While it would be an exaggeration to say the series has gone completely off the rails, many fans and critics would say that Final Fantasy has lost its way in recent years. In particular, Final Fantasy XIII and XV left many who played them Final XIII trilogy requiring three very different games to wrap up in the hazy narrative ambitions and XV I have never seen it before.
But on the other hand, Final Fantasy XIV It has been a consistent upswing in popularity for the past several years. Following a disastrous launch, publisher Square Enix brought in current producer / director Naoki Yoshida to massively overhaul the massively multiplayer online role-playing game, and since the release of Final Fantasy XIV's 2014 A Realm Reborn version, it's been heavily supported by gamers and largely free of criticism.
▼ Trailer for Final Fantasy XIV's newest update, Shadowbringers
With Final Fantasy XV director Hajime Tabata having resigned from Square Enix last October, and company hotshot Tetsuya Nomura focusing on the in-production remake of Final Fantasy VII, some see Yoshida as the best candidate to take the wheel of the series' future. Last weekend, Yoshida made an appearance at the Final Fantasy XIV Fan Festival in Paris, where he was asked "As a director, in the future of Final Fantasy, what sort of elements do you think you should deliver in Final Fantasy XVI or XVII?
Yoshida's answer, however, dealt more with what he does not want to put in his Final Fantasy games:
"This is my personal opinion, but I do not want them to include many machines, mecha / robots. I'd really like to see a Final Fantasy that's a straight fantasy story. "
For those who have not played each and every installment, it might sound strange to hear the opinion that Final Fantasy is not "fantasy" enough, but Yoshida had a point. The opening hours of Final Fantasy XV There is a four-seater luxury cruise along the asphalt highways that winds through a landscape. The Shinjuku neighborhood is one of Tokyo's real-life neighborhoods. It is located in the heart of Tokyo. Meanwhile, Final Fantasy XIII It is the first time in the history of science fiction.
▼ Though it must be said that the Final Fantasy XV hamburgers at Tokyo's Square Enix Cafe were incredible.
Against that background, Yoshida's desire to see the franchise takes a step towards the medieval / Renaissance-inspired settings Final Fantasy XIV has far less machine than XIII or XV and also far more goodwill than either of the two troubled installments.
Of course, it's worth noting that Final Fantasy XIV is not completely old school in its aesthetics and story either.
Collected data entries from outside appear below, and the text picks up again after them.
(** * doom-wled: the raycaster, its controller state and the WLED frame streamer

    A shallow embedding of [wled_game.py], of the index mapper and the
    pattern display of [calibrate_wled.py], and of the index loops of
    [test_wled_mapping.py].

    Conventions of the embedding:
    - Python [int] is [Z]; Python lists are [list]; [None] entries of a list
      are [option] values.
    - Python [float] / [np.float64] values are modelled by exact real numbers
      [R] (no rounding, no NaN, no infinities), except in [Module Binary64],
      which has [cast_ray] and the ray angle formula of [render] on IEEE-754
      binary64 numbers; there [np.cos], [np.sin] and [** 2], whose rounding
      the libraries do not fix, are parameters.
    - An operation that can raise [IndexError] returns [option]; the
      transmission, which can raise arbitrary exceptions, returns [outcome]. *)

From Stdlib Require Import Floats.
From Stdlib Require Import ZArith Reals Lra Lia.
From Stdlib Require Import Ascii String.
From stdpp Require Import base option list.

Local Open Scope Z_scope.

(** ** Python primitives used by the program *)

Module Py.

(** Normalisation of a list index: [l[i]] accepts [-len <= i < len],
    negative indices counting from the end; anything else raises
    [IndexError] (here [None]). *)
Definition index (len : nat) (i : Z) : option nat :=
  if (0 <=? i) && (i <? Z.of_nat len) then Some (Z.to_nat i)
  else if (- Z.of_nat len <=? i) && (i <? 0) then Some (Z.to_nat (i + Z.of_nat len))
  else None.

(** [l[i]] *)
Definition getitem {A} (l : list A) (i : Z) : option A :=
  n ← index (length l) i; l !! n.

(** [l[i] = v] *)
Definition setitem {A} (l : list A) (i : Z) (v : A) : option (list A) :=
  n ← index (length l) i; Some (<[n:=v]> l).

(** [range(n)] *)
Definition range (n : Z) : list Z := Z.of_nat <$> seq 0 (Z.to_nat n).

(** [for x in xs: body], the loop state threaded through the body; an
    exception raised by the body leaves the loop. *)
Fixpoint for_each {S} (xs : list Z) (body : Z → S → option S) (s : S) : option S :=
  match xs with
  | [] => Some s
  | x :: xs' => body x s ≫= for_each xs' body
  end.

(** [int(r)] on a float: truncation toward zero. *)
Definition int (r : R) : Z := if Rle_dec 0 r then Zfloor r else Zceil r.

(** [range(a, b)] *)
Definition range_from (a b : Z) : list Z :=
  (λ k, a + Z.of_nat k) <$> seq 0 (Z.to_nat (b - a)).

End Py.

(** ** Configuration constants (identical in both scripts) *)

Definition MATRIX_WIDTH : Z := 16.
Definition MATRIX_HEIGHT : Z := 8.
Definition GAME_WIDTH : Z := 320.
Definition GAME_HEIGHT : Z := 200.

(** ** calibrate_wled.py *)

Module Calibrate.

(** [rgb_to_wled_index(x, y)]: the manual two-panel serpentine mapper. *)
Definition rgb_to_wled_index (x y : Z) : Z :=
  if x <? 8 then
    if y `mod` 2 =? 0 then y * 8 + x
    else y * 8 + (7 - x)
  else
    let px := x - 8 in
    let py_from_bottom := 7 - y in
    let local_index :=
      if py_from_bottom `mod` 2 =? 0 then py_from_bottom * 8 + (7 - px)
      else py_from_bottom * 8 + px in
    64 + local_index.

End Calibrate.

(** ** wled_game.py, class WLEDStreamer *)

(** One LED colour, the JSON list [[r, g, b]]. *)
Abbreviation led := (list Z).

(** The small frame buffer: rows of pixels, each pixel its channel values
    ([downscale_surface] returns a [uint8] array of shape (8, 16, 3), so
    [int(pixel[c])] is the channel value itself). *)
Abbreviation frame := (list (list (list Z))).

(** Instances of [Exception], which [except Exception] catches. *)
Inductive exn :=
| Timeout
| ConnectionError
| IndexError
| OtherException (code : Z).

(** Result of an expression that may raise. *)
Inductive outcome (A : Type) :=
| Return (a : A)
| Raise (e : exn).
Arguments Return {A} a.
Arguments Raise {A} e.

Record segment := { seg_id : Z; seg_i : list (option led) }.
Record payload := { on : bool; bri : Z; seg : list segment }.
Record response := { status_code : Z }.

(** The fields of a streamer that [send_frame_to_wled] reads or writes. *)
Record streamer := {
  frame_count : Z;
  start_time : R;
  last_fps_print : R
}.

(** The three readings of [time.time()] inside [send_frame_to_wled]. *)
Record clock := { t_check : R; t_elapsed : R; t_stamp : R }.

Module WLEDStreamer.

(** [rgb_to_wled_index(self, x, y)]: native 2D mode, row-major. *)
Definition rgb_to_wled_index (x y : Z) : Z := y * MATRIX_WIDTH + x.

Section Send.
(** [send_frame_to_wled] reaches the mapper as [self.rgb_to_wled_index];
    the method bound at the call is a parameter here. *)
Variable mapper : Z → Z → Z.

(** [frame_data[y, x]] *)
Definition frame_getitem (frame_data : frame) (y x : Z) : option (list Z) :=
  row ← Py.getitem frame_data y; Py.getitem row x.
Yoshida himself acknowledged that the Garlean Empire, a major antagonistic force in Final Fantasy XIV, is such a threat because its more technologically advanced than the players' factions. Final Fantasy XIV also has a crossover event in the works with fellow Square Enix title Nier: Automata, a game which falls squarely in the scienc fiction genre and is set in the year 11945 AD.
All the same, Yoshida's idea to give the series' future games a heavier dose of fantasy, in order to make sure they're not the final ones for the franchise.